Pior
[1] Pior, a young Egyptian, having renounced the world, left his father’s house and in an excess of zeal gave his word to God that he would never see any of his relations again. Fifty years after his sister, now an old woman, having heard that he was alive seemed likely to go out of her mind if she could not see him. But being unable to go to the great desert she besought the bishop of the district to write to the fathers in the desert that they should send him and she might see him. So, considerable pressure having been brought to bear on him, he decided to take one other with him and go. [2] And he announced at his sister’s house: “Your brother Pior has come.” So standing outside and perceiving from the creaking of the door that the old woman came out to meet him, he closed his eyes and called to her: “Ho! What’s-your-name, I am Pior your brother, I am he. Look at me as much as you want.” So she was convinced and glorified God, and having failed to persuade him to enter her house she returned to her dwelling. But he having offered a prayer on the doorstep exiled himself again in the desert.
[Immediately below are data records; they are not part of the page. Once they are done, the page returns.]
(** The states in which the search may stop: the requests form a walk and
    the table is as the search keeps it. *)
Definition settled (st : state) : Prop :=
  walked (output st)
  /\ exists n, table_ok (table st) (open st) n /\ n <= 81.

(** The states the main loop passes through when it is started in [st]:
    [st] itself, and the state after each further turn.  The flag tells
    whether the turn that led to the state found the stone; the loop takes
    another turn only when it did not and the frontier is not empty. *)
Inductive passes (gas : nat) (tn tm mode : Z) (st : state)
  : bool -> state -> Prop :=
| passes_start : passes gas tn tm mode st false st
| passes_turn (s s1 : state) (found : bool) :
    passes gas tn tm mode st false s ->
    open s <> [] ->
    a_star_iteration gas s tn tm mode = Ok (found, s1) ->
    passes gas tn tm mode st found s1.

(** The turn started in [s] applies the report [e]: the move of the turn is
    a search move onto a cell without the stone marker, and [e] is one of
    the triples of the response to that move, the response that
    [move_then_update] reads and applies.  (The responses to the blind
    steps of the walks before it are read by [stupid_move] and dropped.) *)
Definition applied (gas : nat) (s : state) (e : event) : Prop :=
  exists best o1 s2,
    extract_best (open s) (closed s) = Ok (best, o1)
    /\ reconcile gas (with_open s o1) best = Ok s2
    /\ (cell_status (table s2 best) =? "I")%char = false
    /\ In e (fst (read_response (input s2))).

End AStarMore.

Module BacktrackingMore.
Import Backtracking BacktrackingAux.

(** The measure that bounds the turns of [backtracking_bfs]: a queued cell
    of cost [g] weighs [5 ^ (82 - g)], so that the cell taken from the queue
    outweighs the four cells it can push. *)
Definition queue_weight (t : game_table) (q : list cell_ptr) : Z :=
  fold_right (fun c acc => 5 ^ (82 - from_player_cost (t c)) + acc) 0 q.

(** No assigned cost is below the Manhattan distance from the start cell. *)
Definition admissible (t : game_table) : Prop :=
  forall c, from_player_cost (t c) <> INF ->
            manhattan_distance 0 0 (ptr_n c) (ptr_m c)
            <= from_player_cost (t c).

(** Moves from [from] through [cells], each onto one of the four
    neighbours of the cell before it, inside the table. *)
Fixpoint strides (from : cell_ptr) (cells : list cell_ptr) : Prop :=
  match cells with
  | [] => True
  | c :: rest =>
      In c (next_positions from)
      /\ in_borders (ptr_n c) (ptr_m c) = true
      /\ strides c rest
  end.

(** The requests of one call of [backtracking_dfs] on [cur]: first onto
    [cur], then from each cell onto one of its four neighbours inside the
    table, and back on [cur] at the end. *)
Definition round_trip (cur : cell_ptr) (st st' : state) : Prop :=
  exists rest,
    output st' = output st ++ map AStarAux.request (cur :: rest)
    /\ strides cur rest
    /\ last rest cur = cur.

(** What the exhaustive program reads of a cell: its cost, whether its
    status is a hazard, whether it is the stone marker. *)
Definition bt_same_view (a b : cell) : Prop :=
  from_player_cost a = from_player_cost b
  /\ dangerous_status a = dangerous_status b
  /\ (cell_status a =? "I")%char = (cell_status b =? "I")%char.

Definition same_tables (t1 t2 : game_table) : Prop :=
  forall p, bt_same_view (t1 p) (t2 p).
Lemma trim_go_id fuel ps l : strip_any ps l = None → trim_go fuel ps l = l.
Proof. intros E. destruct fuel; simpl; [done|]. by rewrite E. Qed.

Lemma trim_go_suffix fuel ps l : ∃ p, l = p ++ trim_go fuel ps l.
Proof.
  revert l. induction fuel as [|fuel IH]; intros l; simpl; [by exists []|].
  destruct (strip_any ps l) as [l'|] eqn:E; [|by exists []].
  apply strip_any_Some in E as (p & _ & ->). destruct (IH l') as [q Hq].
  exists (p ++ q). by rewrite <-app_assoc, <-Hq.
Qed.

Lemma all_space_seqs_ne : Forall (λ p, p ≠ []) all_space_seqs.
Proof. by repeat constructor. Qed.

Lemma trim_right_prefix l : ∃ q, l = trim_right l ++ q.
Proof.
  unfold trim_right.
  destruct (trim_go_suffix (length l) (reverse <$> all_space_seqs) (reverse l)) as [p Hp].
  exists (reverse p). rewrite <-reverse_app, <-Hp. by rewrite reverse_involutive.
Qed.

Lemma trim_right_idemp l : trim_right (trim_right l) = trim_right l.
Proof.
  unfold trim_right at 1. rewrite (trim_go_id _ _ (reverse (trim_right l))).
  { by rewrite reverse_involutive. }
  unfold trim_right. rewrite reverse_involutive. apply trim_go_done.
  - apply Forall_fmap. eapply Forall_impl; [apply all_space_seqs_ne|].
    intros p Hp Heq. apply Hp. simpl in Heq. rewrite <-(reverse_involutive p). by rewrite Heq.
  - by rewrite length_reverse.
Qed.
[3] Now this miracle is told of him, that he dug in the place where he lived and found some very bitter water. And until he died he remained there, accepting the bitterness of the water in order to show his endurance. Many of the monks therefore after his death tried to rival him by dwelling in his cell, but they could not complete a year; for the place is terrible and inconsolably dreary.
[4] Moses the Libyan, a man of exceedingly gentle disposition and very affectionate, was counted worthy of the gift of healings. He told me this: “When I was a young man in the monastery we dug a very big pit, twenty feet broad. In this eighty of us excavated for three days and we got a cubit further than the vein where we generally found water and expected it (in this case), but found none. So very much disheartened we were contemplating the abandonment of the work. Then Pior appeared from the great desert at the sixth hour, (the time) of burning heat, an old man clad in a sheep-skin coat, and greeted us and said after the greeting: “Why have you lost heart, men of little faith? For I have seen you since yesterday losing heart.” [5] And having descended by a ladder to the cavity of the well he said a prayer with them, and having taken the pick he said after striking the third blow: “O God of the holy patriarchs, make not the toil of thy servants useless, but send them the water they need.” And immediately water sprang out so that they were wetted all over. So he prayed once more and went off. They tried to make him eat, but he would not suffer them, saying: “That for which I was sent is accomplished; for this I was not sent.”